Creatures without hard shells or bones, such as jellyfish, almost never survive in the fossil record. Preservation becomes even more difficult in sandstone, a rock made of coarse grains that allow water to pass through easily and typically forms in turbulent environments shaped by waves and storms. These conditions usually erase delicate biological remains long before they can fossilize.
Yet roughly 570 million years ago, during a chapter of Earth history known as the Ediacaran period, something remarkable happened. Soft-bodied organisms living on the seafloor were buried by sand and preserved with extraordinary precision, leaving behind detailed fossil impressions that defy expectations.
The Global Mystery of the Ediacara Biota
Today, fossils of these organisms, collectively called the Ediacara Biota, have been discovered at sites around the world. Their unusual preservation has drawn intense interest from scientists, who want to understand how such fragile life forms were recorded so clearly in sandstone. Solving that puzzle could help clarify a major missing chapter in the history of large, visible life on Earth.
“The Ediacara Biota look totally bizarre in their appearance. Some of them have triradial symmetry, some have spiraling arms, some have fractal patterning,” says Dr. Lidya Tarhan, a paleontologist at Yale University. “It’s really hard when you first look at them to figure out where to place them in the tree of life.”
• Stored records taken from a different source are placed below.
(** ** Operations *)

Definition kfree (pa : Z) : K unit :=
  let* e := gets (fun k => sym_end (k_sym k)) in
  if negb (pa mod PGSIZE =? 0) || (pa <? e) || (PHYSTOP <=? pa) then panic "kfree" else
  (* fill with junk to catch dangling refs *)
  modify (fun k => set_k_mem (memset (k_mem k) pa 1 PGSIZE) k) ;;;
  acquire LK_kmem ;;;
  modify (fun k => set_k_mem (store64 (k_mem k) pa (k_freelist k)) k) ;;;
  modify (set_k_freelist pa) ;;;
  release LK_kmem.

Definition kalloc : K Z :=
  acquire LK_kmem ;;;
  let* r := gets k_freelist in
  when (nz r) (modify (fun k => set_k_freelist (load64 (k_mem k) r) k)) ;;;
  release LK_kmem ;;;
  when (nz r) (modify (fun k => set_k_mem (memset (k_mem k) r 5 PGSIZE) k)) ;;;
  ret r.

(** [for(; p + PGSIZE <= pa_end; p += PGSIZE) kfree(p)]; [fuel] bounds the
    number of iterations. *)
Fixpoint freerange_loop (fuel : nat) (p pa_end : Z) : K unit :=
  match fuel with
  | O => ret tt
  | S fuel' =>
      if p + PGSIZE <=? pa_end then kfree p ;;; freerange_loop fuel' (p + PGSIZE) pa_end
      else ret tt
  end.

(** No more pages fit between [pa_start] and [pa_end] than their distance divided
    by the page size, so this fuel never runs out. *)
Definition freerange (pa_start pa_end : Z) : K unit :=
  freerange_loop (Z.to_nat ((pa_end - pa_start) / PGSIZE + 1)) (PGROUNDUP pa_start) pa_end.

Definition kinit : K unit :=
  initlock LK_kmem "kmem" ;;;
  let* e := gets (fun k => sym_end (k_sym k)) in
  freerange e PHYSTOP.

(** Names the result of a bulk memory operation, so that comparing two states
    does not run it. *)
Tactic Notation "hide" constr(t) "as" ident(x) := generalize t; intros x.

(** ** The allocator's invariant *)

Definition page_ok (e p : Z) : Prop := p mod PGSIZE = 0 /\ e <= p < PHYSTOP.

(** The list of free pages that starts at [head] in memory [m]. *)
Fixpoint free_pages (m : mem) (head : Z) (l : list Z) : Prop :=
  match l with
  | [] => head = 0
  | p :: t => head = p /\ free_pages m (load64 m p) t
  end.

Record kmem_ok (k : kernel) (l : list Z) : Prop := {
  km_end : 0 < sym_end (k_sym k);
  km_list : free_pages (k_mem k) (k_freelist k) l;
  km_pages : Forall (page_ok (sym_end (k_sym k))) l;
  km_nodup : NoDup l;
  km_bytes : mem_bytes (k_mem k) }.
Lemma user_written_app e m m1 m2 root G va s1 s2 :
  aspace e m root G -> 0 <= va ->
  (forall i, (i < length (s1 ++ s2))%nat -> upage m G (va + Z.of_nat i) = true) ->
  user_written m m1 G va s1 -> (forall a, pte_of m1 G a = pte_of m G a) ->
  user_written m1 m2 G (va + Z.of_nat (length s1)) s2 -> user_written m m2 G va (s1 ++ s2).
Proof.
  intros Has Hv Hu [Hin1 Hout1] Hp [Hin2 Hout2].
  assert (Hua : forall a, uaddr m1 G a = uaddr m G a) by (intros a; unfold uaddr; now rewrite Hp).
  split.
  - intros i b Hb. apply lookup_app_Some in Hb as [Hb|[Hge Hb]].
    + pose proof (lookup_lt_Some _ _ _ Hb). rewrite Hout2; [now apply Hin1|].
      intros j Hj. rewrite Hua. intros Heq. rewrite length_app in Hu.
      apply (uaddr_inj e m root G _ _ Has) in Heq; [lia|lia|lia|apply Hu; lia|].
      rewrite <- Z.add_assoc, <- Nat2Z.inj_add. apply Hu. lia.
    + rewrite <- (Hin2 _ _ Hb), Hua. do 2 f_equal. lia.
  - intros x Hx. rewrite length_app in Hx. rewrite Hout2; [apply Hout1|].
    + intros i Hi. apply Hx. lia.
    + intros i Hi. rewrite Hua, <- Z.add_assoc, <- Nat2Z.inj_add. apply Hx. lia.
Qed.

Lemma store_user_written m G va bs :
  0 <= va -> va mod PGSIZE + Z.of_nat (length bs) <= PGSIZE ->
  user_written m (store m (uaddr m G va) bs) G va bs.
Proof.
  intros Hv Hr. split.
  - intros i b Hb. pose proof (lookup_lt_Some _ _ _ Hb). rewrite uaddr_shift by lia. now apply store_lookup.
  - intros x Hx. apply store_other. intros Hin. apply (Hx (Z.to_nat (x - uaddr m G va))); [lia|].
    rewrite uaddr_shift by lia. lia.
Qed.

(** The first chunk of [copyout], and the effect of the remaining ones. *)
Lemma copyout_chunk e m root G va src :
  let len := Z.of_nat (length src) in
  let c := chunk va len in
  let m1 := store m (uaddr m G va) (take (Z.to_nat c) src) in
  aspace e m root G -> 0 <= va -> 0 < len -> upage m G va = true ->
  aspace e m1 root G /\
  forall n m2, user_prefix m1 G (va + c) (len - c) n ->
    user_written m1 m2 G (va + c) (take (Z.to_nat n) (drop (Z.to_nat c) src)) ->
    user_prefix m G va len (c + n) /\ user_written m m2 G va (take (Z.to_nat (c + n)) src).
Proof.
  intros len c m1 Has Hv Hpos Hu. destruct (chunk_bounds va len Hv Hpos) as (Hc & Hr & _). fold c in Hc, Hr.
  assert (Hlt : length (take (Z.to_nat c) src) = Z.to_nat c) by (rewrite length_take; lia).
  assert (Hw1 : user_written m m1 G va (take (Z.to_nat c) src)) by (apply store_user_written; lia).
  assert (Hu1 : forall i, (i < length (take (Z.to_nat c) src))%nat -> upage m G (va + Z.of_nat i) = true).
  { intros i Hi. rewrite (upage_same _ G _ va); [done|lia|lia|]. apply div_mod_shift; lia. }
  destruct (user_written_aspace e m m1 root G va _ Has Hv Hu1 Hw1) as [Has1 Hp1].
  split; [done|]. intros n m2 Hpre Hw2.
  assert (Hpre' : user_prefix m G va len (c + n)).
  { apply user_prefix_chunk; [done..|]. unfold user_prefix, upage in *. setoid_rewrite Hp1 in Hpre. exact Hpre. }
  split; [done|]. destruct Hpre as [Hn _]. destruct Hpre' as (_ & Hup & _).
  rewrite Z2Nat.inj_add by lia.
  assert (Hs : take (Z.to_nat c + Z.to_nat n) src = take (Z.to_nat c) src ++ take (Z.to_nat n) (drop (Z.to_nat c) src))
    by now rewrite take_take_drop.
  rewrite Hs. apply (user_written_app e m m1 m2 root); try done.
  - intros i Hi. apply Hup. rewrite length_app, !length_take, length_drop in Hi. lia.
  - rewrite Hlt, Z2Nat.id by lia. done.
Qed.

Lemma copyout_loop_cons fuel root va b0 src0 :
  let src := b0 :: src0 in
  copyout_loop (S fuel) root va src =
    (let* pa0 := walkaddr root (PGROUNDDOWN va) in
     if negb (nz pa0) then ret (-1) else
     let n := if Z.of_nat (length src) <? PGSIZE - (va - PGROUNDDOWN va) then Z.of_nat (length src)
              else PGSIZE - (va - PGROUNDDOWN va) in
     memwrite (pa0 + (va - PGROUNDDOWN va)) (take (Z.to_nat n) src) ;;;
     copyout_loop fuel root (u64 (PGROUNDDOWN va + PGSIZE)) (drop (Z.to_nat n) src)).
Proof. done. Qed.

Lemma copyout_loop_run e root G fuel : forall k va src,
  aspace e (k_mem k) root G -> 0 <= va -> va + Z.of_nat (length src) <= 2 ^ 63 -> (length src <= fuel)%nat ->
  exists n m', user_prefix (k_mem k) G va (Z.of_nat (length src)) n /\
    copyout_loop fuel root va src k = Ok (if n =? Z.of_nat (length src) then 0 else -1) (set_k_mem m' k) /\
    user_written (k_mem k) m' G va (take (Z.to_nat n) src).
Proof.
  induction fuel as [|fuel IH]; intros k va [|b0 src0] Has Hv Hm Hf; try (cbn in Hf; lia).
  1,2: exists 0, (k_mem k); destruct k; (split; [split; [done|split; cbn; lia]|done]).
  rewrite copyout_loop_cons. set (src := b0 :: src0) in *.
  assert (Hpos : 0 < Z.of_nat (length src)) by (cbn; lia). clearbody src.
  kstep (walkaddr_user k e root G va Has ltac:(lia)).
  destruct (upage (k_mem k) G va) eqn:Hu.
  2:{ exists 0, (k_mem k). split; [now apply user_prefix_none|].
      rewrite (proj2 (Z.eqb_neq 0 (Z.of_nat (length src)))) by lia. destruct k. done. }
  destruct (as_frame _ _ _ _ Has va Hv Hu) as (_ & Hnz & _). rewrite (proj2 (nz_true _)) by lia. cbn [negb].
  rewrite page_offset by lia. change (if Z.of_nat (length src) <? _ then _ else _) with (chunk va (Z.of_nat (length src))).
  change (PTE2PA (pte_of (k_mem k) G va) + va mod PGSIZE) with (uaddr (k_mem k) G va). cbv zeta.
  destruct (copyout_chunk e (k_mem k) root G va src Has Hv Hpos Hu) as [Has1 Hcomb].
  destruct (chunk_bounds va (Z.of_nat (length src)) Hv Hpos) as (Hc & _). unfold bind at 1, memwrite, modify.
  set (c := chunk va (Z.of_nat (length src))) in *. set (m1 := store _ _ _) in *.
  assert (Hld : Z.of_nat (length (drop (Z.to_nat c) src)) = Z.of_nat (length src) - c) by (rewrite length_drop; lia).
  assert (exists n m2, user_prefix m1 G (va + c) (Z.of_nat (length src) - c) n /\
    copyout_loop fuel root (u64 (PGROUNDDOWN va + PGSIZE)) (drop (Z.to_nat c) src) (set_k_mem m1 k) =
      Ok (if n =? Z.of_nat (length src) - c then 0 else -1) (set_k_mem m2 k) /\
    user_written m1 m2 G (va + c) (take (Z.to_nat n) (drop (Z.to_nat c) src))) as (n & m2 & Hp & Hk & Hw).
  { destruct (decide (c < Z.of_nat (length src))).
    - rewrite (next_page va (Z.of_nat (length src))) by (done || lia). rewrite <- Hld.
      apply (IH (set_k_mem m1 k)); [done|lia|rewrite Hld; lia|rewrite length_drop; lia].
    - exists 0, m1. rewrite (drop_ge src) by lia. assert (c = Z.of_nat (length src)) as -> by lia. rewrite Z.sub_diag.
      split; [split; [lia|split; lia]|]. destruct fuel; done. }
  exists (c + n), m2. destruct (Hcomb n m2 Hp Hw) as [Hp' Hw']. split; [done|]. split; [|done].
  rewrite Hk. destruct (Z.eqb_spec n (Z.of_nat (length src) - c)), (Z.eqb_spec (c + n) (Z.of_nat (length src))); (done || lia).
Qed.

(** C22: [copyout] followed by [copyin] moves the bytes through the page table.
    Copying [src] to the user range at [va] succeeds exactly when every byte of
    the range is on a valid user page, however the range crosses pages, and then
    writes those bytes and no others; on failure it has written up to the first
    page that is not accessible.  Reading the range back gives [src]. *)
Theorem copyout_copyin e k root G va src :
  aspace e (k_mem k) root G -> 0 <= va -> va + Z.of_nat (length src) <= 2 ^ 63 ->
  exists n m', user_prefix (k_mem k) G va (Z.of_nat (length src)) n /\
    copyout root va src k = Ok (if n =? Z.of_nat (length src) then 0 else -1) (set_k_mem m' k) /\
    user_written (k_mem k) m' G va (take (Z.to_nat n) src) /\
    (forall a, pte_of m' G a = pte_of (k_mem k) G a) /\
    copyin root va (Z.of_nat (length src)) (set_k_mem m' k) =
      Ok (if n =? Z.of_nat (length src) then 0 else -1, take (Z.to_nat n) src) (set_k_mem m' k).
Proof.
  intros Has Hv Hm. destruct (copyout_loop_run e root G (length src) k va src Has Hv Hm ltac:(lia))
    as (n & m' & Hp & Hk & Hw). exists n, m'. split; [done|]. split; [done|]. split; [done|].
  destruct Hp as (Hn & Hup & Hnot).
  assert (Hup1 : forall i, (i < length (take (Z.to_nat n) src))%nat -> upage (k_mem k) G (va + Z.of_nat i) = true)
    by (intros i Hi; apply Hup; rewrite length_take in Hi; lia).
  destruct (user_written_aspace e (k_mem k) m' root G va _ Has Hv Hup1 Hw) as [Has' Hp'].
  split; [done|].
  destruct (copyin_loop_run e root G (set_k_mem m' k) (length src) va (Z.of_nat (length src)) Has' Hv ltac:(lia) Hm ltac:(lia))
    as (n' & (Hn' & Hup' & Hnot') & Hk'). unfold copyin. rewrite Nat2Z.id, Hk'.
  assert (Heq : forall a, upage (k_mem (set_k_mem m' k)) G a = upage (k_mem k) G a)
    by (intros a; unfold upage; cbn [k_mem set_k_mem]; now rewrite Hp').
  assert (n' = n) as ->.
  { destruct (Z.lt_trichotomy n' n) as [H|[H|H]]; [|done|].
    - specialize (Hup n' ltac:(lia)). rewrite <- Heq, Hnot' in Hup by lia. done.
    - specialize (Hup' n ltac:(lia)). rewrite Heq, Hnot in Hup' by lia. done. }
  f_equal. f_equal. cbn [k_mem set_k_mem]. apply list_eq. intros i. unfold ubytes. rewrite list_lookup_fmap.
  destruct (decide (i < Z.to_nat n)%nat).
  - rewrite lookup_seqZ_lt by lia. cbn. destruct Hw as [Hin _].
    destruct (lookup_lt_is_Some_2 (take (Z.to_nat n) src) i) as [b Hb]; [rewrite length_take; lia|].
    rewrite Hb, <- (Hin i b Hb). unfold uaddr. now rewrite Hp'.
  - rewrite lookup_seqZ_ge by lia. symmetry. apply lookup_ge_None. rewrite length_take. lia.
Qed.

(** A table with three pages that maps the user pages 0 and 1 to the frames
    0x87ff1000 and 0x87ff0000. *)
Definition small_mem : mem :=
  store64 (store64 (store64 (store64 (fun _ => 0)
    0x87ffd000 (Z.lor (PA2PTE 0x87ffe000) PTE_V)) 0x87ffe000 (Z.lor (PA2PTE 0x87fff000) PTE_V))
    0x87fff000 (Z.lor (PA2PTE 0x87ff1000) 0x1f)) 0x87fff008 (Z.lor (PA2PTE 0x87ff0000) 0x1f).
Definition small_table : gmap (list Z) Z :=
  <[ [] := 0x87ffd000 ]> (<[ [0] := 0x87ffe000 ]> {[ [0; 0] := 0x87fff000 ]}).

Lemma small_mem_entry a :
  a mod 8 = 0 ->
  load64 small_mem a =
    if a =? 0x87ffd000 then Z.lor (PA2PTE 0x87ffe000) PTE_V
    else if a =? 0x87ffe000 then Z.lor (PA2PTE 0x87fff000) PTE_V
    else if a =? 0x87fff000 then Z.lor (PA2PTE 0x87ff1000) 0x1f
    else if a =? 0x87fff008 then Z.lor (PA2PTE 0x87ff0000) 0x1f else 0.
Proof.
  intros Ha. apply Z.mod_divide in Ha; [|lia]. destruct Ha as [x ->]. unfold small_mem.
  repeat match goal with |- context [?y =? ?c] => destruct (Z.eqb_spec y c) as [->|?] end;
    repeat (rewrite load64_store64_ne by lia); rewrite ?load64_store64; try done.
Qed.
Life Before the Cambrian Explosion
These organisms lived only tens of millions of years before the Cambrian Explosion, a pivotal period that began about 540 million years ago and marked the rapid rise of complex and diverse animal life. For a long time, that event was thought to represent a sudden biological breakthrough. Increasingly, however, researchers see it as the culmination of a much longer buildup.
Tarhan describes this process as a “long fuse,” with the Ediacara Biota representing an important early phase in the gradual expansion of size, complexity, and ecological roles among animals.
New Clues From an Unusual Fossilization Process
Understanding how these organisms were preserved is essential for interpreting their place in evolution and for learning how early complex life emerged. A recent study led by Tarhan and her colleagues, published last month in the journal Geology under the title “Authigenic clays shaped Ediacara-style exceptional fossilization,” offers new insight into that process.
“If we want to understand the origins of complex life on Earth, the Ediacara Biota really occupies a critical point in that trajectory,” says Tarhan. “It’s incredibly important, not just for the Ediacara Biota but for all exceptionally preserved fossil assemblages, that we try to figure out what are the mechanisms behind that exceptional fossilization so we can better gauge to what extent these fossil assemblages provide a faithful reflection of life on the ancient sea floor.”
Tracing Fossils Through Lithium Isotopes
To investigate what happened during burial and fossilization, Tarhan’s team used an innovative chemical approach. They analyzed lithium isotopes in Ediacara fossils collected from Newfoundland and northwest Canada, studying specimens preserved in both sandy and muddy sediments.
These isotopes helped determine whether clay minerals played a role in fossilization and whether those clays came from land, known as detrital clays, or formed directly within the seafloor, known as authigenic clays.
How Ancient Seafloor Chemistry Preserved Soft Life
The results showed that detrital clay particles were already present in the sediment that covered the organisms. Those particles then provided surfaces where new clays could form directly within the seafloor. Fueled by silica-rich and iron-rich seawater and the unusual chemistry of Ediacaran oceans, these authigenic clays grew around the buried organisms.
In effect, the clays acted like a natural cement, binding sand grains together and preserving detailed outlines and impressions of soft tissues within sandstone.
Rethinking Why These Fossils Survived
This finding challenges the long-held idea that the Ediacara Biota were preserved because their bodies were unusually tough or chemically resistant. Instead, their survival in the fossil record appears to depend on environmental conditions rather than biological durability.
According to Tarhan and her colleagues, it was the chemistry of ancient seawater and sediments that made this exceptional preservation possible.
What This Means for the History of Life
Tarhan plans to apply the same lithium isotope method to fossils from other regions and time periods to see whether similar processes were at work elsewhere. Even now, the results provide a clearer view of Earth at a crucial moment in the evolution of animal life.
“It’s hard to overemphasize how dramatic of a change it is from the small and microbial life forms that dominate much of the Precambrian to the big step up in size and complexity,” seen in the Ediacara Biota and Cambrian Explosion, says Tarhan. “A clearer understanding of the processes responsible for fossilization across this interval will allow us to more robustly evaluate longstanding hypotheses for drivers of not only the appearance of the Ediacara Biota but also for their subsequent disappearance at the close of the Ediacaran period.”